About this task:
Your response should be every line from the entries that includes the string "contents".
───── Extracted data
(** * Romanian parliament scrapers: listing parsers, detail parsers, emitters

    A shallow embedding of [extract-deputies.py], [extract-senators.py],
    [parliament-scraper-selenium.py] and [senators-scraper.py].

    Python [str] values are lists of Unicode code points.  The markup is
    modelled after BeautifulSoup has parsed it: a tree of tags, text nodes
    and comments.  Library functions whose tables are not part of the
    repository ([urljoin], the Unicode decimal-digit class of [\d]) are
    parameters of the sections that use them. *)

From Stdlib Require Import String Ascii.
From Stdlib Require Import List NArith ZArith Bool Lia.
From Stdlib Require Import Permutation Sorted.
Import ListNotations.

Set Implicit Arguments.
Set Warnings "-register-all".

(** ** Python strings *)

Module PyStr.

Definition pystr := list N.

(** An ASCII literal of the source as code points. *)
Fixpoint lit (s : string) : pystr :=
  match s with
  | EmptyString => []
  | String a r => N_of_ascii a :: lit r
  end.

Fixpoint eqb (s t : pystr) : bool :=
  match s, t with
  | [], [] => true
  | a :: s', b :: t' => N.eqb a b && eqb s' t'
  | _, _ => false
  end.

Definition mem (c : N) (cs : pystr) : bool := existsb (N.eqb c) cs.

(** [str.isspace] on one code point: the characters that [str.strip()]
    without argument removes. *)
Definition is_space (c : N) : bool :=
  ((9 <=? c) && (c <=? 13) || (28 <=? c) && (c <=? 32) || (c =? 133)
   || (c =? 160) || (c =? 5760) || (8192 <=? c) && (c <=? 8202)
   || (c =? 8232) || (c =? 8233) || (c =? 8239) || (c =? 8287)
   || (c =? 12288))%N.

Fixpoint drop_while (p : N -> bool) (s : pystr) : pystr :=
  match s with
  | [] => []
  | c :: s' => if p c then drop_while p s' else s
  end.

Fixpoint take_while (p : N -> bool) (s : pystr) : pystr :=
  match s with
  | [] => []
  | c :: s' => if p c then c :: take_while p s' else []
  end.

Definition lstrip_by (p : N -> bool) (s : pystr) : pystr := drop_while p s.
Definition rstrip_by (p : N -> bool) (s : pystr) : pystr :=
  rev (drop_while p (rev s)).
Definition strip_by (p : N -> bool) (s : pystr) : pystr :=
  rstrip_by p (lstrip_by p s).

(** [s.strip()] *)
Definition strip (s : pystr) : pystr := strip_by is_space s.
(** [s.strip(chars)] *)
Definition strip_chars (chars s : pystr) : pystr :=
  strip_by (fun c => mem c chars) s.

(** [s.startswith(pre)], returning the rest of [s] on success. *)
Fixpoint strip_prefix (pre s : pystr) : option pystr :=
  match pre, s with
  | [], _ => Some s
  | a :: pre', b :: s' => if N.eqb a b then strip_prefix pre' s' else None
  | _ :: _, [] => None
  end.

Definition starts_with (pre s : pystr) : bool :=
  match strip_prefix pre s with Some _ => true | None => false end.

(** [sub in s] *)
Fixpoint contains (sub s : pystr) : bool :=
  starts_with sub s ||
  match s with
  | [] => false
  | _ :: s' => contains sub s'
  end.

(** [s.replace(old, new)] for a non-empty [old]: leftmost occurrences,
    not overlapping.  [skip] counts the characters of a matched [old]
    still to be dropped. *)
Fixpoint replace_from (old new : pystr) (skip : nat) (s : pystr) : pystr :=
  match s with
  | [] => []
  | c :: s' =>
      match skip with
      | S k => replace_from old new k s'
      | O =>
          if starts_with old s
          then new ++ replace_from old new (length old - 1) s'
          else c :: replace_from old new 0 s'
      end
  end.

Definition replace (old new s : pystr) : pystr :=
  match old with
  | [] => new ++ flat_map (fun c => c :: new) s
  | _ :: _ => replace_from old new 0 s
  end.

(** [s.split(sep)] for a one-character separator. *)
Fixpoint split_on (sep : N) (s : pystr) : list pystr :=
  match s with
  | [] => [[]]
  | c :: s' =>
      if N.eqb c sep then [] :: split_on sep s'
      else match split_on sep s' with
           | [] => [[c]]
           | w :: ws => (c :: w) :: ws
           end
  end.

(** The [\S+] tokens of a string, as [re.findall] returns them. *)
Fixpoint tokens_from (cur : pystr) (s : pystr) : list pystr :=
  match s with
  | [] => match cur with [] => [] | _ => [rev cur] end
  | c :: s' =>
      if is_space c
      then match cur with
           | [] => tokens_from [] s'
           | _ => rev cur :: tokens_from [] s'
           end
      else tokens_from (c :: cur) s'
  end.

Definition tokens (s : pystr) : list pystr := tokens_from [] s.

End PyStr.

Import PyStr.

(** ** Character normalizer ([fix_romanian_chars]) *)

(** The values the function can be handed: a [str] or something else. *)
Inductive pyval :=
| VStr (s : pystr)
| VNone
| VBool (b : bool)
| VInt (z : Z)
| VBytes (b : list N).

(** The [replacements] dict, in insertion order, which is the order in
    which the loop visits it. *)
Definition replacements : list (pystr * pystr) :=
  [ ([186%N], [537%N]);    (* U+00BA -> s with comma below *)
    ([254%N], [539%N]);    (* U+00FE -> t with comma below *)
    ([222%N], [538%N]);    (* U+00DE -> T with comma below *)
    ([170%N], [536%N]) ].  (* U+00AA -> S with comma below *)

Definition fix_romanian_str (text : pystr) : pystr :=
  fold_left (fun t r => replace (fst r) (snd r) t) replacements text.

Definition fix_romanian_chars (text : pyval) : pyval :=
  match text with
  | VStr s => VStr (fix_romanian_str s)
  | other => other
  end.

Arguments lit s%_string.

(** ** Regular expressions of the source

    Both patterns have the shape [literal(class+)]: [re.search] returns
    the leftmost position where the literal is followed by at least one
    character of the class, and group 1 is the longest run of them. *)

Fixpoint re_search (literal : pystr) (cls : N -> bool) (s : pystr)
  : option pystr :=
  match
    match strip_prefix literal s with
    | Some rest => take_while cls rest
    | None => []
    end
  with
  | (_ :: _) as g => Some g
  | [] =>
      match s with
      | [] => None
      | _ :: s' => re_search literal cls s'
      end
  end.

(** ** Parsed markup *)

Module Soup.

(** A BeautifulSoup node.  [Comment] stands for the [NavigableString]
    subclasses that [get_text] leaves out. *)
Inductive node :=
| Tag (name : pystr) (attrs : list (pystr * pystr)) (contents : list node)
| Text (s : pystr)
| Comment (s : pystr).

(** [tag.descendants]: document order, the tag itself excluded. *)
Fixpoint descendants (n : node) : list node :=
  match n with
  | Tag _ _ cs =>
      (fix go (l : list node) : list node :=
         match l with
         | [] => []
         | c :: l' => c :: descendants c ++ go l'
         end) cs
  | _ => []
  end.

(** Every element of a document, in document order. *)
Definition elements (doc : list node) : list node :=
  flat_map (fun c => c :: descendants c) doc.

Definition is_tag (name : pystr) (n : node) : bool :=
  match n with
  | Tag nm _ _ => PyStr.eqb nm name
  | _ => false
  end.

(** [tag.get(key)] / [tag[key]]: [None] where the subscript raises. *)
Fixpoint get_attr (key : pystr) (attrs : list (pystr * pystr))
  : option pystr :=
  match attrs with
  | [] => None
  | (k, v) :: rest => if PyStr.eqb k key then Some v else get_attr key rest
  end.

Definition attr (key : pystr) (n : node) : option pystr :=
  match n with
  | Tag _ a _ => get_attr key a
  | _ => None
  end.

(** [tag.get(key, '')] *)
Definition attr_or_empty (key : pystr) (n : node) : pystr :=
  match attr key n with Some v => v | None => [] end.

(** [class_=c]: one of the whitespace-separated class names is [c]. *)
Definition has_class (c : pystr) (n : node) : bool :=
  match attr (lit "class") n with
  | Some v => existsb (PyStr.eqb c) (tokens v)
  | None => false
  end.

(** [tag.find_all(name)] and [tag.find(name)] *)
Definition find_all (name : pystr) (n : node) : list node :=
  filter (is_tag name) (descendants n).
Definition find (name : pystr) (n : node) : option node :=
  hd_error (find_all name n).

(** [soup.find_all(name)] *)
Definition soup_find_all (name : pystr) (doc : list node) : list node :=
  filter (is_tag name) (elements doc).

(** [tag.text] *)
Fixpoint get_text (n : node) : pystr :=
  match n with
  | Text s => s
  | Comment _ => []
  | Tag _ _ cs =>
      (fix go (l : list node) : pystr :=
         match l with
         | [] => []
         | c :: l' => get_text c ++ go l'
         end) cs
  end.

(** [tag.string] *)
Fixpoint tag_string (n : node) : option pystr :=
  match n with
  | Text s => Some s
  | Comment s => Some s
  | Tag _ _ [c] => tag_string c
  | Tag _ _ _ => None
  end.

(** [tag.contents] *)
Definition contents (n : node) : list node :=
  match n with
  | Tag _ _ cs => cs
  | _ => []
  end.

(** The elements that follow the first element satisfying [p], in document
    order: what repeated [find_next()] from that element enumerates. *)
Fixpoint after_first (p : node -> bool) (l : list node)
  : option (list node) :=
  match l with
  | [] => None
  | x :: l' => if p x then Some l' else after_first p l'
  end.

End Soup.

Import Soup.

Definition nonempty (A : Type) (l : list A) : bool :=
  match l with [] => false | _ :: _ => true end.

(** ** Events of a run

    What [process_all] does to the outside world, in order. *)
Inductive event :=
| Probe (path : pystr)          (* os.path.exists on a detail file *)
| Fetch (url : pystr)           (* a live request for a detail page *)
| ParseDetail (path : pystr)    (* a detail file handed to the detail parser *)
| OpenCsv                       (* the output file is created *)
| WriteRow (row : list pystr).  (* writer.writerow *)

Definition rows_of (log : list event) : list (list pystr) :=
  flat_map (fun e => match e with WriteRow r => [r] | _ => [] end) log.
──────────
Finished exercise:
| Tag (name : pystr) (attrs : list (pystr * pystr)) (contents : list node)
(** [tag.contents] *)
Definition contents (n : node) : list node :=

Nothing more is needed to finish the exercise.